— Task objective —
Lines from the first one down to the one containing "numpy (dot, norm, mean, scalar" in the data below are the only ones needed; please return them exactly, both ends included.

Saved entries
(** * Speaker attribution and the chunk pipeline of app.py

    A shallow embedding of [detect_speaker], [reset_speakers],
    [get_voice_embedding], [load_models] and [transcribe_audio], with the
    global dictionary [speaker_embeddings] and the pointer
    [current_speaker] threaded as an explicit state.

    numpy (dot, norm, mean, scalar arithmetic and comparisons) and the two
    models (faster-whisper, Resemblyzer) are library code: the embedding
    takes them as an interface, and [Binary64] implements the numeric one
    with IEEE double precision floats so that every definition runs. *)

From Stdlib Require Import List String Ascii Arith Bool Lia NArith ZArith.
From Stdlib Require Import PrimFloat SpecFloat FloatOps FloatAxioms.
#[local] Set Warnings "-stdlib-vector".
From Stdlib Require Vector.
Import ListNotations.

(** ** Python values *)

(** Exceptions that the modelled code can raise or catch. *)
Inductive exn : Type :=
| KeyError (key : string)
| ValueError (msg : string)
| AttributeError (msg : string)
| Failure (msg : string).

(** [str(e)] *)
Definition exn_str (e : exn) : string :=
  match e with
  | KeyError k => k
  | ValueError m => m
  | AttributeError m => m
  | Failure m => m
  end.

Inductive result (A : Type) : Type :=
| Ret (a : A)
| Raise (e : exn).

Arguments Ret {A} a.
Arguments Raise {A} e.

(** [ord] and [chr] on the code points a [string] of this file can hold.
    [chr] raises ValueError from 0x110000 on; below 128 the character is
    the ASCII one. The label minted by [detect_speaker] is only used when
    fewer than ten speakers exist, so it is one of "A" .. "J". *)
Definition py_ord (c : ascii) : nat := nat_of_ascii c.

Definition py_chr (n : nat) : result string :=
  if (N.of_nat n <? 1114112)%N
  then Ret (String (ascii_of_nat n) EmptyString)
  else Raise (ValueError "chr() arg not in range(0x110000)").

(** ** Dictionaries

    A Python [dict] keeps its keys in insertion order, and the loop of
    [detect_speaker] iterates in that order: an association list, in which
    [d[k] = v] replaces in place when [k] is present and appends when not. *)
Definition dict (V : Type) : Type := list (string * V).

Fixpoint dict_get {V : Type} (k : string) (d : dict V) : option V :=
  match d with
  | [] => None
  | (k', v) :: d' => if String.eqb k k' then Some v else dict_get k d'
  end.

Fixpoint dict_set {V : Type} (k : string) (v : V) (d : dict V) : dict V :=
  match d with
  | [] => [(k, v)]
  | (k', v') :: d' =>
      if String.eqb k k' then (k', v) :: d' else (k', v') :: dict_set k v d'
  end.

Definition dict_keys {V : Type} (d : dict V) : list string := map fst d.

(** [len(d)] *)
Definition dict_len {V : Type} (d : dict V) : nat := List.length d.
(** * Routing-and-retrieval orchestration engine: embedding and verification

  A shallow embedding of the Python sources under [backend/app]
  ([agents/orchestrator.py], [agents/travel_support.py],
  [agents/booking.py], [agents/policy.py], [retrieval/rag.py],
  [retrieval/cag.py], [retrieval/hybrid.py], [chains/graph.py]) followed
  by the theorems that settle the properties stated for them.

  Conventions of the embedding:
  - a Python [str] is a [string] whose characters are the code points
    below 256 (one [ascii] per code point);
  - a Python [float] is a binary64 value ([PrimFloat.float]), with the
    IEEE-754 operations of the kernel;
  - a Python [dict] used as a map is a [gmap]; a dict with a fixed set
    of keys is a record;
  - exceptions are the [Raise] results of a state-and-error monad whose
    state is the log of calls made to the external services. *)

From Stdlib Require Import ZArith Ascii String Floats DecimalString DecimalNat Lia.
From stdpp Require Import gmap strings list.

Set Warnings "-inexact-float,-register-all".

(** ** Python strings *)

Module PyStr.

(** [str.lower()] on one code point: the ASCII capitals and the Latin-1
    capitals U+00C0..U+00DE (U+00D7, the multiplication sign, apart)
    move up by 32; every other code point below 256 is unchanged. *)
Definition lower_char (c : ascii) : ascii :=
  let n := N_of_ascii c in
  if ((65 <=? n) && (n <=? 90) || (192 <=? n) && (n <=? 222) && negb (n =? 215))%N
  then ascii_of_N (n + 32) else c.

Fixpoint lower (s : string) : string :=
  match s with
  | EmptyString => EmptyString
  | String c s' => String (lower_char c) (lower s')
  end.

(** [s.startswith(p)] *)
Fixpoint startswith (p s : string) : bool :=
  match p, s with
  | EmptyString, _ => true
  | String _ _, EmptyString => false
  | String a p', String b s' => Ascii.eqb a b && startswith p' s'
  end.

(** [sub in s] *)
Fixpoint contains (sub s : string) : bool :=
  startswith sub s ||
  match s with
  | EmptyString => false
  | String _ s' => contains sub s'
  end.

(** [s.find(sub)]: the lowest index where [sub] occurs, or -1. *)
Fixpoint find_from (sub s : string) (i : Z) : Z :=
  if startswith sub s then i
  else match s with
       | EmptyString => (-1)%Z
       | String _ s' => find_from sub s' (i + 1)%Z
       end.

Definition find (sub s : string) : Z := find_from sub s 0.

(** [s.rfind(sub)]: the highest index where [sub] occurs, or -1. *)
Fixpoint rfind_from (sub s : string) (i : Z) : Z :=
  match s with
  | EmptyString => if startswith sub s then i else (-1)%Z
  | String _ s' =>
      let r := rfind_from sub s' (i + 1)%Z in
      if (0 <=? r)%Z then r
      else if startswith sub s then i else (-1)%Z
  end.

Definition rfind (sub s : string) : Z := rfind_from sub s 0.

(** [s[a:b]] for [0 <= a]; [b] is clipped at the end of [s]. *)
Definition slice (s : string) (a b : Z) : string :=
  String.substring (Z.to_nat a) (Z.to_nat (b - a)) s.

(** [c.isspace()] for the code points below 256. *)
Definition isspace (c : ascii) : bool :=
  let n := N_of_ascii c in
  ((9 <=? n) && (n <=? 13) || (28 <=? n) && (n <=? 32)
   || (n =? 133) || (n =? 160))%N.

Fixpoint lstrip (s : string) : string :=
  match s with
  | EmptyString => EmptyString
  | String c s' => if isspace c then lstrip s' else s
  end.

Fixpoint rstrip (s : string) : string :=
  match s with
  | EmptyString => EmptyString
  | String c s' =>
      match rstrip s' with
      | EmptyString => if isspace c then EmptyString else String c EmptyString
      | r => String c r
      end
  end.

(** [s.strip()] *)
Definition strip (s : string) : string := rstrip (lstrip s).

(** [s.split()]: the maximal runs of non-whitespace code points. *)
Fixpoint split_from (s cur : string) : list string :=
  match s with
  | EmptyString => match cur with EmptyString => [] | _ => [cur] end
  | String c s' =>
      if isspace c
      then match cur with
           | EmptyString => split_from s' EmptyString
           | _ => cur :: split_from s' EmptyString
           end
      else split_from s' (cur +:+ String c EmptyString)
  end.

Definition split (s : string) : list string := split_from s EmptyString.

(** [sep.join(parts)] *)
Definition join (sep : string) (parts : list string) : string :=
  String.concat sep parts.

(** [str(n)] for a non-negative integer, as f-strings print it. *)
Definition of_nat (n : nat) : string := NilZero.string_of_uint (Nat.to_uint n).
(** * LocalSolana movie-token client: the initialisation script

    A shallow embedding of [src/solana-movie-token-client/src/index.ts]
    and of the pure SDK primitives it calls, followed by the properties
    the specification states about it.

    Layout:
    - [Js]      thrown values and results of synchronous calls;
    - [Sha256], [Ed25519], [Bs58]  the primitives behind address
                derivation;
    - [Web3], [SplToken]  keys, [findProgramAddress], instructions and
                transactions of the SDK;
    - [Script]  the script itself, over its two impure collaborators:
                the keypair provider and the submission call;
    - the spec-side definitions and the properties. *)

From Stdlib Require Import ZArith List String Ascii Bool Lia.
From Stdlib Require Import Init.Byte.
Import ListNotations.

Local Open Scope string_scope.
Local Open Scope list_scope.
Local Open Scope Z_scope.

(** ** Bytes and buffers *)

Definition Buffer := list byte.

Definition byte_to_Z (b : byte) : Z := Z.of_N (Byte.to_N b).

Definition byte_of_Z (z : Z) : byte :=
  match Byte.of_N (Z.to_N (z mod 256)) with
  | Some b => b
  | None => x00
  end.

(** [Buffer.from(str)]: the bytes of the string. *)
Definition Buffer_from (s : string) : Buffer := list_byte_of_string s.

(** [Buffer.from([n, ...])]: every number truncated to a byte. *)
Definition Buffer_from_array (l : list Z) : Buffer := map byte_of_Z l.

(** Big-endian number held by a buffer. *)
Definition be_to_Z (b : Buffer) : Z :=
  fold_left (fun acc x => acc * 256 + byte_to_Z x) b 0.

(** Little-endian number held by a buffer. *)
Definition le_to_Z (b : Buffer) : Z :=
  fold_right (fun x acc => byte_to_Z x + 256 * acc) 0 b.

— Completed exercise —
(** * Speaker attribution and the chunk pipeline of app.py

    A shallow embedding of [detect_speaker], [reset_speakers],
    [get_voice_embedding], [load_models] and [transcribe_audio], with the
    global dictionary [speaker_embeddings] and the pointer
    [current_speaker] threaded as an explicit state.

    numpy (dot, norm, mean, scalar arithmetic and comparisons) and the two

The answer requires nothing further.